Lemma strobes_app p a b : strobes p (a ++ b) = strobes p a ++ strobes (pins_after p a) b.
Proof.
  revert p. induction a as [|e a IH]; intros p; [done|]. simpl. by rewrite IH, app_assoc.
Qed.

Definition with_ck (p : pins) (v : Z) : pins := mkPins (p_owned p) (p_dir p) (p_level p) v.

Lemma strobe_view p :
  strobes p strobe_evs = [if p_dir p =? 0 then Driven (truthy (p_level p)) else Released] /\
  pins_after p strobe_evs = with_ck p 1.
Proof. split; reflexivity. Qed.

Lemma out_view bs p :
  p_dir p = 0 -> p_ck p = 1 ->
  strobes p (out_evs bs) = Driven <$> bs /\
  p_dir (pins_after p (out_evs bs)) = 0 /\ p_ck (pins_after p (out_evs bs)) = 1.
Proof.
  revert p. induction bs as [|b bs IH]; intros p Hd Hc; [done|].
  unfold out_evs. rewrite bind_cons. fold (out_evs bs).
  rewrite strobes_app, pins_after_app.
  destruct (IH (pins_after p (EvSet (Z.b2z b) :: strobe_evs))) as (-> & ? & ?); [done..|].
  split; [|done]. cbn. rewrite Hd. by destruct b.
Qed.

(** Sampling sequences: strobes, samples and delays, no change of direction. *)
Lemma sampled_view (f : Z -> list c2_event) vs p :
  (forall q v, p_dir q = 1 ->
     strobes q (f v) = [Released] /\ p_dir (pins_after q (f v)) = 1 /\ p_ck (pins_after q (f v)) = 1) ->
  pins_idle p ->
  strobes p (v ← vs; f v) = replicate (length vs) Released /\
  pins_idle (pins_after p (v ← vs; f v)).
Proof.
  intros Hf. revert p. induction vs as [|v vs IH]; intros p [Hd Hc]; [done|].
  rewrite bind_cons, strobes_app, pins_after_app.
  destruct (Hf p v Hd) as (-> & ? & ?).
  destruct (IH (pins_after p (f v))) as (-> & ?); [done|]. done.
Qed.

Lemma in_view vs p :
  pins_idle p ->
  strobes p (in_evs vs) = replicate (length vs) Released /\ pins_idle (pins_after p (in_evs vs)).
Proof. apply sampled_view. intros q v Hq. cbn. by rewrite Hq. Qed.

Lemma waiting_view vs p :
  pins_idle p ->
  strobes p (waiting_evs vs) = replicate (length vs) Released /\
  pins_idle (pins_after p (waiting_evs vs)).
Proof. apply sampled_view. intros q v Hq. cbn. by rewrite Hq. Qed.

Lemma stop_view p :
  pins_idle p -> strobes p strobe_evs = [Released] /\ pins_idle (pins_after p strobe_evs).
Proof. intros [Hd Hc]. cbn. by rewrite Hd. Qed.

Lemma length_samples w n : length (samples w n) = n.
Proof. unfold samples. by rewrite length_fmap, length_seq. Qed.

Lemma wait_view w n r p :
  pins_idle p ->
  strobes p (wait_evs w n r) = replicate (wait_samples n r) Released /\
  pins_idle (pins_after p (wait_evs w n r)).
Proof.
  intros Hp. destruct r as [k|]; cbn [wait_evs wait_samples].
  - rewrite !strobes_app, !pins_after_app.
    destruct (waiting_view (samples w k) p Hp) as [-> H1].
    destruct (stop_view _ H1) as [-> H2]. rewrite length_samples. split.
    + cbn [strobes edge app]. 
      by rewrite replicate_S_end.
    + done.
  - destruct (waiting_view (samples w n) p Hp) as [-> H1]. by rewrite length_samples.
Qed.

(** START, then the driven INS (and LENGTH) bits; the host then drives. *)
Lemma ins_view bs p :
  pins_idle p ->
  strobes p (ins_evs bs) = Released :: (Driven <$> bs) /\
  p_dir (pins_after p (ins_evs bs)) = 0 /\ p_ck (pins_after p (ins_evs bs)) = 1.
Proof.
  intros Hp. unfold ins_evs. rewrite strobes_app, pins_after_app.
  destruct (stop_view p Hp) as [-> _]. cbn [strobes edge app pins_after fold_left].
  destruct (out_view bs (pin_step (with_ck p 1) (EvDir 0))) as (Hs & ?); [done..|].
  split; [|done]. f_equal. apply Hs.
Qed.

(** *** The clock discipline of the event sequences *)
Definition clk_ok (lim : Z -> bool) (evs : list c2_event) : Prop :=
  clk_run lim clk_idle evs = Some clk_idle.

Lemma clk_run_app lim c a b :
  clk_run lim c (a ++ b) =
    match clk_run lim c a with Some c' => clk_run lim c' b | None => None end.
Proof.
  revert c. induction a as [|e a IH]; intros c; [done|]. simpl.
  destruct (clk_step lim c e); [apply IH|done].
Qed.

Lemma clk_ok_app lim a b : clk_ok lim a -> clk_ok lim b -> clk_ok lim (a ++ b).
Proof. unfold clk_ok. intros Ha Hb. by rewrite clk_run_app, Ha. Qed.

Lemma clk_ok_cons lim e b : clk_ok lim [e] -> clk_ok lim b -> clk_ok lim (e :: b).
Proof. apply (clk_ok_app lim [e]). Qed.

Lemma clk_ok_bind {A} lim (f : A -> list c2_event) l :
  (forall x, clk_ok lim (f x)) -> clk_ok lim (x ← l; f x).
Proof.
  intros Hf. induction l as [|x l IH]; [done|]. rewrite bind_cons. by apply clk_ok_app.
Qed.

Lemma clk_ok_strobe : clk_ok is_strobe strobe_evs.
Proof. done. Qed.
Lemma clk_ok_out bs : clk_ok is_strobe (out_evs bs).
Proof. by apply clk_ok_bind. Qed.
Lemma clk_ok_in vs : clk_ok is_strobe (in_evs vs).
Proof. by apply clk_ok_bind. Qed.
Lemma clk_ok_waiting vs : clk_ok is_strobe (waiting_evs vs).
Proof. by apply clk_ok_bind. Qed.
Lemma clk_ok_wait w n r : clk_ok is_strobe (wait_evs w n r).
Proof.
  destruct r; cbn [wait_evs]; auto using clk_ok_app, clk_ok_waiting, clk_ok_strobe.
Qed.
Lemma clk_ok_ins bs : clk_ok is_strobe (ins_evs bs).
Proof. apply clk_ok_app; [done|]. apply clk_ok_cons; [done|apply clk_ok_out]. Qed.

#[export] Hint Resolve clk_ok_app clk_ok_cons clk_ok_strobe clk_ok_out clk_ok_in
  clk_ok_waiting clk_ok_wait clk_ok_ins : c2runs.
#[export] Hint Extern 1 (clk_ok _ [_]) => reflexivity : c2runs.
#[export] Hint Extern 1 (clk_ok _ []) => reflexivity : c2runs.

Lemma quiet_app lim a b : quiet lim a -> quiet lim b -> quiet lim (a ++ b).
Proof.
  intros (Ha & Pa & ?) (Hb & Pb & ?). split; [by apply clk_ok_app|].
  split; [|by apply Forall_app]. intros p Hp. rewrite pins_after_app. auto.
Qed.

Lemma quiet_nil lim : quiet lim [].
Proof. by split_and!. Qed.

Lemma keeps_bind {A} (f : A -> list c2_event) l :
  (forall x, Forall keeps_access (f x)) -> Forall keeps_access (x ← l; f x).
Proof.
  intros Hf. induction l as [|x l IH]; [done|]. rewrite bind_cons. by apply Forall_app.
Qed.

(** [keeps_tac]: the event lists of the frames contain no access event. *)
Ltac keeps_tac :=
  repeat match goal with
  | |- Forall keeps_access (_ ++ _) => apply Forall_app; split
  | |- Forall keeps_access (_ :: _) => constructor; [exact I|]
  | |- Forall keeps_access [] => constructor
  | |- Forall keeps_access strobe_evs => by repeat constructor
  | |- Forall keeps_access (ins_evs _) => unfold ins_evs
  | |- Forall keeps_access (wait_evs _ _ ?r) => destruct r; cbn [wait_evs]
  | |- Forall keeps_access (_ _) => apply keeps_bind; intros ?
  | |- Forall keeps_access (match ?r with _ => _ end) => destruct r
  end.

Lemma driven_bits_app bs rest :
  driven_bits (length bs) ((Driven <$> bs) ++ rest) = Some (bs, rest).
Proof. induction bs as [|b bs IH]; [done|]. cbn. by rewrite IH. Qed.

Lemma driven_bits_8 x rest :
  driven_bits 8 ((Driven <$> bits_of 8 x) ++ rest) = Some (bits_of 8 x, rest).
Proof. apply (driven_bits_app (bits_of 8 x)). Qed.

Lemma released_replicate n : released (replicate n Released) = Some n.
Proof. induction n; [done|]. cbn. by rewrite IHn. Qed.

(** *** The four frames *)
Lemma write_ar_view addr p :
  pins_idle p ->
  strobes p (write_ar_evs addr) =
    Released :: Driven true :: Driven true :: (Driven <$> bits_of 8 addr) ++ [Released] /\
  pins_idle (pins_after p (write_ar_evs addr)).
Proof.
  intros Hp. unfold write_ar_evs. rewrite !strobes_app, !pins_after_app.
  destruct (ins_view [true; true] p Hp) as (-> & Hd & Hc).
  destruct (out_view (bits_of 8 addr) _ Hd Hc) as (-> & Hd' & Hc').
  cbn [app fmap list_fmap strobes edge pins_after fold_left]. split.
  - do 3 f_equal.
  - split; [done|]. done.
Qed.

Lemma read_ar_view vs p :
  pins_idle p ->
  strobes p (read_ar_evs vs) =
    Released :: Driven false :: Driven true :: replicate (length vs + 1) Released /\
  pins_idle (pins_after p (read_ar_evs vs)).
Proof.
  intros Hp. unfold read_ar_evs. rewrite !strobes_app, !pins_after_app.
  destruct (ins_view [false; true] p Hp) as (-> & Hd & Hc).
  set (q := pins_after p _) in *.
  change (EvDir 1 :: in_evs vs ++ strobe_evs) with ([EvDir 1] ++ in_evs vs ++ strobe_evs).
  rewrite !strobes_app, !pins_after_app.
  destruct (in_view vs (pins_after q [EvDir 1])) as [-> H1]; [done|].
  destruct (stop_view _ H1) as [-> H2]. split; [|done].
  cbn [app fmap list_fmap strobes edge]. by rewrite replicate_add.
Qed.

Lemma write_dr_view w data p :
  pins_idle p ->
  let r := low_run (line w) (pos w) 20 in
  strobes p (write_dr_evs w data) =
    Released :: (Driven <$> [true; false; false; false] ++ bits_of 8 data) ++
    replicate (wait_samples 20 r + (match r with Some _ => 1 | None => 0 end)) Released /\
  pins_idle (pins_after p (write_dr_evs w data)).
Proof.
  intros Hp r. unfold write_dr_evs. fold r. rewrite !strobes_app, !pins_after_app.
  destruct (ins_view [true; false; false; false] p Hp) as (-> & Hd & Hc).
  destruct (out_view (bits_of 8 data) _ Hd Hc) as (-> & Hd' & Hc').
  set (q := pins_after (pins_after p _) _) in *.
  match goal with |- context [EvDir 1 :: ?a ++ ?b] =>
    change (EvDir 1 :: a ++ b) with ([EvDir 1] ++ a ++ b) end.
  rewrite !strobes_app, !pins_after_app.
  destruct (wait_view w 20 r (pins_after q [EvDir 1])) as [-> H1]; [done|].
  rewrite fmap_app, replicate_add. cbn [strobes edge app].
  destruct r.
  - destruct (stop_view _ H1) as [-> H2]. split; [|done].
    cbn [fmap list_fmap app]. by rewrite <- ?app_assoc.
  - split; [|done]. cbn [fmap list_fmap app strobes replicate]. by rewrite <- ?app_assoc.
Qed.

Lemma read_dr_view w p :
  pins_idle p ->
  strobes p (read_dr_evs w) =
    Released :: (Driven <$> [false; false; false; false]) ++
    replicate (match low_run (line w) (pos w) 20 with
               | Some k => S k + 9 | None => 20 end) Released /\
  pins_idle (pins_after p (read_dr_evs w)).
Proof.
  intros Hp. unfold read_dr_evs. rewrite !strobes_app, !pins_after_app.
  destruct (ins_view [false; false; false; false] p Hp) as (-> & Hd & Hc).
  set (q := pins_after p _) in *.
  match goal with |- context [EvDir 1 :: ?a ++ ?b] =>
    change (EvDir 1 :: a ++ b) with ([EvDir 1] ++ a ++ b) end.
  rewrite !strobes_app, !pins_after_app.
  destruct (wait_view w 20 (low_run (line w) (pos w) 20) (pins_after q [EvDir 1]))
    as [-> H1]; [done|].
  destruct (low_run (line w) (pos w) 20) as [k|]; cbn [wait_samples].
  - rewrite !strobes_app, !pins_after_app.
    destruct (in_view (line w <$> seq (pos w + S k) 8) _ H1) as [-> H2].
    destruct (stop_view _ H2) as [-> H3]. split; [|done].
    rewrite length_fmap, length_seq, (replicate_add (S k) 9). done.
  - split; [|done]. done.
Qed.

(** What the receiver makes of the four event sequences, and that each keeps
    the discipline of the lines. *)
Lemma decode_write_ar addr p :
  pins_idle p -> decode_frame (strobes p (write_ar_evs addr)) = Some (AddressWrite (u8 addr)).
Proof.
  intros Hp. destruct (write_ar_view addr p Hp) as [-> _]. cbn [decode_frame].
  by rewrite driven_bits_8, of_bits_bits_of.
Qed.

Lemma quiet_write_ar addr : quiet is_strobe (write_ar_evs addr).
Proof.
  split; [|split; [intros q Hq; by apply write_ar_view|]].
  - change (clk_ok is_strobe (write_ar_evs addr)). unfold write_ar_evs. eauto 8 with c2runs.
  - unfold write_ar_evs. keeps_tac.
Qed.

Lemma decode_read_ar w p :
  pins_idle p -> decode_frame (strobes p (read_ar_evs (samples w 8))) = Some AddressRead.
Proof.
  intros Hp. destruct (read_ar_view (samples w 8) p Hp) as [-> _]. rewrite length_samples.
  cbn [decode_frame]. by rewrite released_replicate.
Qed.

Lemma quiet_read_ar vs : quiet is_strobe (read_ar_evs vs).
Proof.
  split; [|split; [intros q Hq; by apply read_ar_view|]].
  - change (clk_ok is_strobe (read_ar_evs vs)). unfold read_ar_evs. eauto 8 with c2runs.
  - unfold read_ar_evs. keeps_tac.
Qed.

---

(Task objective)
Your task is to copy every line in the entries that holds the string "Extern".

(Answer box)
#[export] Hint Extern 1 (clk_ok _ [_]) => reflexivity : c2runs.
#[export] Hint Extern 1 (clk_ok _ []) => reflexivity : c2runs.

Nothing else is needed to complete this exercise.